Jean aimait les aventures tapageuses, les assauts de beuverie et les conquêtes à la hussarde. Rageur et querelleur avec cela, il ne parlait que de pourfendre et il pourfendait… quelquefois.
Paul, qui pourtant n'était pas poltron, préférait aux batailles de brasseries les promenades sentimentales sous les arbres de l'avenue de l'Observatoire.
Mais ses goûts paisibles ne l'empêchaient pas d'être de toutes les joyeuses parties arrangées par le turbulent Jean de Mirande.
Ils s'étaient liés en vertu d'une loi naturelle à laquelle nous obéissons tous—l'instinct qui nous pousse à fusionner les races—et aussi parce que Jean avait, un soir, énergiquement et victorieusement défendu Paul Cormier, assailli par une bande de messieurs à accroche-cœurs, venus de la rive droite pour envahir le bal Bullier.
Et, dernier contraste entre ces inséparables, Jean, dont les ancêtres auraient pu monter dans les carrosses du Roi, Jean donnait dans les idées nouvelles. Il allait jusqu'au nihilisme, inclusivement—tandis que Paul, fils de commerçants, prétendait regretter l'ancien régime.
Paul aurait donné dix ans de sa vie pour être aimé d'une duchesse. Jean, lui, s'accommodait fort bien des petites ouvrières en rupture d'atelier et des chanteuses de cafés-concerts, dits Beuglants, qui constituent le fond du monde galant d'outre-Seine.
Eu quoi, il n'avait pas tout à fait tort, car il régnait sans partage sur le cœur de ces donzelles faciles, et Paul n'avait pas encore subjugué la moindre grande dame.

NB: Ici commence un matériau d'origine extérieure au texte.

Definition verifyDomainUncached (domain : jsstr) (revalidate : bool) (t : clock) (evs : list run_event) : run_state :=
  foldl (run_step domain revalidate t) (Discovering false (discover domain revalidate (at_lookup t))) evs.

(** The same without concurrency: the specification of a run. *)
Definition verify_alone (domain : jsstr) (revalidate : bool) (t : clock) : res VerifiedIdentity :=
  d ← run_alone (discover domain revalidate (at_lookup t));
  e ← run_alone (verifyIdentityEvidence (at_key_age t) domain d revalidate);
  status ← run_alone (fetchActiveStatus (TxtRecord.su (di_record d)) revalidate);
  conclude domain t d (e, status).

(** A new status for a cached identity. *)
Definition with_status (cached : VerifiedIdentity) (status : AgentStatus) (checkedAt : Z) : VerifiedIdentity :=
  mkVerifiedIdentity (vi_domain cached) (vi_record cached) (vi_jwks cached) (vi_recordSigningJwks cached)
    (vi_signingKey cached) (vi_signingKeyThumbprint cached) (vi_tlsCert cached) (vi_recordSigningTlsCert cached)
    status (vi_verifiedAt cached) (vi_dnsTTL cached) (vi_dnsExpiresAt cached) (vi_keyBoundAt cached)
    checkedAt (vi_dnssecState cached) (vi_logReader cached).

Definition refreshStatus (cached : VerifiedIdentity) (checkedAt freshAt : Z) : task VerifiedIdentity :=
  status ← fetch_status "status re-fetch failed" (TxtRecord.su (vi_record cached)) false;
  let refreshed := with_status cached status checkedAt in
  sync (assertFresh freshAt (as_VerifiedDomain refreshed));;
  mret refreshed.

(** [loadDomainLog] *)
Definition loadDomainLog (d : VerifiedIdentity) : res (list LogEvent) :=
  match vi_logReader d with
  | NoopLogReader _ => Throw (newVerificationError "loadDomainLog: no LogReader registered for method" LogError None false)
  | Reader r => lr_rebuildHistory r (vi_domain d)
  end.

(** ** Lemmas: cancellation *)

Lemma fetchProtocolJson_cancellable url opts : cancellable (fetchProtocolJson url opts).
Proof. unfold fetchProtocolJson. by destruct (dp_fetchJson deps). Qed.
Hint Resolve fetchProtocolJson_cancellable : dnsid.

Ltac cancellable_tac :=
  repeat first
    [ apply cancellable_bind; [|intros ?] | apply cancellable_catch; [|reflexivity|intros ?]
    | apply fetchProtocolJson_cancellable | apply cancellable_sync | apply cancellable_wait | done ].

Lemma record_signing_keys_cancellable record revalidate : cancellable (record_signing_keys record revalidate).
Proof. unfold record_signing_keys. cancellable_tac. Qed.

Lemma runtime_keys_cancellable d revalidate : cancellable (runtime_keys d revalidate).
Proof. unfold runtime_keys. case_bool_decide; cancellable_tac. Qed.

Lemma key_age_cancellable now domain thumb record r : cancellable (key_age now domain thumb record r).
Proof. unfold key_age. destruct (TxtRecord.ka record) as [[|u s]|]; cancellable_tac. Qed.

Lemma verifyIdentityEvidence_cancellable now domain d revalidate :
  cancellable (verifyIdentityEvidence now domain d revalidate).
Proof.
  unfold verifyIdentityEvidence. apply cancellable_bind; [apply runtime_keys_cancellable|].
  intros [jwks cert]. cancellable_tac. apply key_age_cancellable.
Qed.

Paul aurait voulu que son ami le présentât dans les salons du noble faubourg où Jean de Mirande aurait pu être reçu, à cause de son nom et qu'il fuyait comme la peste. Mais quand Paul exprimait ce désir ambitieux, Jean lui riait au nez et l'emmenait dîner chez Foyot.
Foyot est le café Anglais du quartier.